My guess was right on the cause, v1.x systems can't fetch files via HTTPS from servers requiring what's considered strong cryptography by today's standards. I changed the 1.2x package file back to use HTTP instead.
That will keep it working for the time being, but roughly this time next year, 1.x packages will completely stop working and will not be fixed. Between now and then, any number of packages may break as things are strictly tested on PHP 5 at this point.
Interesting. That it came down to HTTP vs HTTPS. It must go a ways back.
If I were you Rocky I would be starting to plan an upgrade and I would also maybe look into sticking up your own repository if you don't think you can push through an upgrade in time.
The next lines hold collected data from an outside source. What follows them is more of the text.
(* ===== verification/AuctionSpec.v ===== *)
(** * Auctions: batched expiry, the life of a task, bids, races

    [auction_history] is about calls one after the other: what failing
    statements leave, and what holds while no accept has one.  [bids_history] is
    what concurrent calls cannot break. *)
From S2P Require Import Prelude Prog Table Schema Messaging MessagingSpec Channels Auction.

(** ** Expiry *)
Definition cancelled (now : Z) (t : Task) : Task := with_task_status TaskStatusCancelled "" now t.

Lemma cancelled_not_expirable now c t : expirable now (cancelled c t) = false.
Proof. done. Qed.

(** The single unbounded UPDATE the batches stand for. *)
Definition expire_all (now : Z) (d : db) : db :=
  set_tasks (update_rows (expirable now) (cancelled (clock d)) (tasks d)) d.

Definition expirable_count (now : Z) (d : db) : Z := affected (expirable now) (tasks d).

Lemma map_if_twice {A} (p q : A -> bool) (f : A -> A) (l : list A) :
  (forall x, x ∈ l -> q x = true -> p x = true /\ p (f x) = false) ->
  map_if p f (map_if q f l) = map_if p f l.
Proof.
  intros H. unfold map_if. rewrite <- list_fmap_compose. apply list_fmap_ext. intros i x Hi. simpl.
  apply list_elem_of_lookup_2 in Hi. destruct (q x) eqn:E; [|done].
  destruct (H x Hi E) as [-> ->]. done.
Qed.

Lemma map_if_or (p q : Task -> bool) f (d : db) :
  (forall t, t ∈ rows (tasks d) -> p t = true -> q (f t) = true -> False) ->
  set_tasks (update_rows (fun t => p t || q t) f (tasks d)) d =
  set_tasks (update_rows q f (update_rows p f (tasks d))) (set_tasks (update_rows p f (tasks d)) d).
Proof.
  intros H. unfold set_tasks, update_rows. simpl. f_equal. f_equal. unfold map_if.
  rewrite <- list_fmap_compose. apply list_fmap_ext. intros i t Hi. simpl. apply list_elem_of_lookup_2 in Hi.
  destruct (p t) eqn:E; simpl; [|done]. destruct (q (f t)) eqn:Eq; [|done]. by destruct (H t).
Qed.

Lemma map_if_ext {A} (p q : A -> bool) (f : A -> A) (l : list A) :
  (forall x, x ∈ l -> p x = q x) -> map_if p f l = map_if q f l.
Proof.
  intros H. unfold map_if. apply list_fmap_ext. intros i x Hi. simpl.
  apply list_elem_of_lookup_2 in Hi. by rewrite H.
Qed.

(** Rows selected by a duplicate-free list of their ids. *)
Lemma count_by_ids {R} `{!Row R} (l : list R) (ids : list Z) :
  NoDup (row_id <$> l) -> NoDup ids -> (forall i, i ∈ ids -> i ∈ row_id <$> l) ->
  count_if (fun r => bool_decide (row_id r ∈ ids)) l = Z.of_nat (length ids).
Proof.
  intros Hl Hi Hsub. unfold count_if. f_equal. rewrite <- (length_fmap row_id). apply Permutation_length.
  apply NoDup_Permutation; [|done|].
  - eapply sublist_NoDup; [exact Hl|]. apply fmap_sublist, sublist_filter.
  - intros i. rewrite list_elem_of_fmap. split.
    + intros (r&->&[Hr _]%list_elem_of_filter). by apply bool_decide_eq_true in Hr.
    + intros Hin. destruct (proj1 (list_elem_of_fmap _ _ _) (Hsub i Hin)) as (r&->&Hr).
      exists r. split; [done|]. apply list_elem_of_filter. split; [by apply bool_decide_eq_true|done].
Qed.

(** The rows a conditional update leaves for a predicate it falsifies. *)
Lemma count_if_split {A} (p q : A -> bool) (f : A -> A) (l : list A) :
  (forall x, x ∈ l -> q x = true -> p x = true /\ p (f x) = false) ->
  count_if p (map_if q f l) = count_if p l - count_if q l.
Proof.
  intros H. induction l as [|x l IH]; [done|]. change (map_if q f (x :: l)) with ((if q x then f x else x) :: map_if q f l).
  rewrite !count_if_cons, IH by (intros y Hy; apply H; set_solver).
  destruct (q x) eqn:E; [|lia]. destruct (H x ltac:(set_solver) E) as [-> ->]. lia.
Qed.

Section Expiry.
Context {HEng : Engine}.

Lemma batch_ids now d : table_ok (tasks d) ->
  NoDup (expire_batch now d) /\
  (forall i, i ∈ expire_batch now d -> exists t, t ∈ rows (tasks d) /\ Task_ID t = i /\ expirable now t = true) /\
  Z.of_nat (length (expire_batch now d)) = Z.min expireTasksBatchSize (expirable_count now d) /\
  (expirable_count now d < expireTasksBatchSize -> forall t, t ∈ rows (tasks d) -> expirable now t = true ->
     Task_ID t ∈ expire_batch now d).
Proof.
  intros [Hn _]. unfold expire_batch.
  assert (length (Task_ID <$> scan (select (expirable now) (tasks d))) = Z.to_nat (expirable_count now d)) as Hlen.
  { rewrite length_fmap, scan_perm. unfold expirable_count, affected, count_if, select. by rewrite Nat2Z.id. }
  split_and!.
  - eapply sublist_NoDup; [|apply sublist_take]. rewrite scan_perm.
    eapply sublist_NoDup; [exact Hn|]. apply fmap_sublist, sublist_filter.
  - intros i Hi. eapply elem_of_sublist in Hi; [|apply sublist_take].
    apply list_elem_of_fmap in Hi as (t&->&Ht). rewrite scan_perm, elem_of_select in Ht. naive_solver.
  - rewrite length_take, Hlen. pose proof (count_if_nonneg (expirable now) (rows (tasks d))).
    unfold expirable_count, affected in *. unfold expireTasksBatchSize. lia.
  - intros Hlt t Ht He. rewrite take_ge by (rewrite Hlen; lia).
    apply list_elem_of_fmap. exists t. split; [done|]. by rewrite scan_perm, elem_of_select.
Qed.
Definition after_batch (now : Z) (d : db) : db :=
  set_tasks (update_rows (in_batch (expire_batch now d)) (cancelled (clock d)) (tasks d)) d.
Sounds like "oh noes, Windows XP not supported any more!!!" - moaning about this fact will produce about same results.
Yes it is old. It is a large batch of production systems. Maybe you would volunteer your time to plan, test and roll out the upgrade. ::) Even though the OP's ask may be a bit long in the tooth I think he asked it in a fairly reasonably spirited way.
-
CMB,
Thanks for making the change back to HTTP. I surely appreciate it. I haven't tried it yet but I will be getting to this later today.Bryan,
Thanks for being understanding. I certainly wasn't moaning and expecting someone else to do the heavy lifting for me. I was simply asking to be pointed in the right direction. I obviously have a very large upgrade project ahead of me. We knew this was coming but as usual, the project wasn't at the top of the list. I had already been looking at setting up our own repository to buy us some time but then the change happened to the package system and it was too late. It looks like I have been given a second chance.Thanks guys.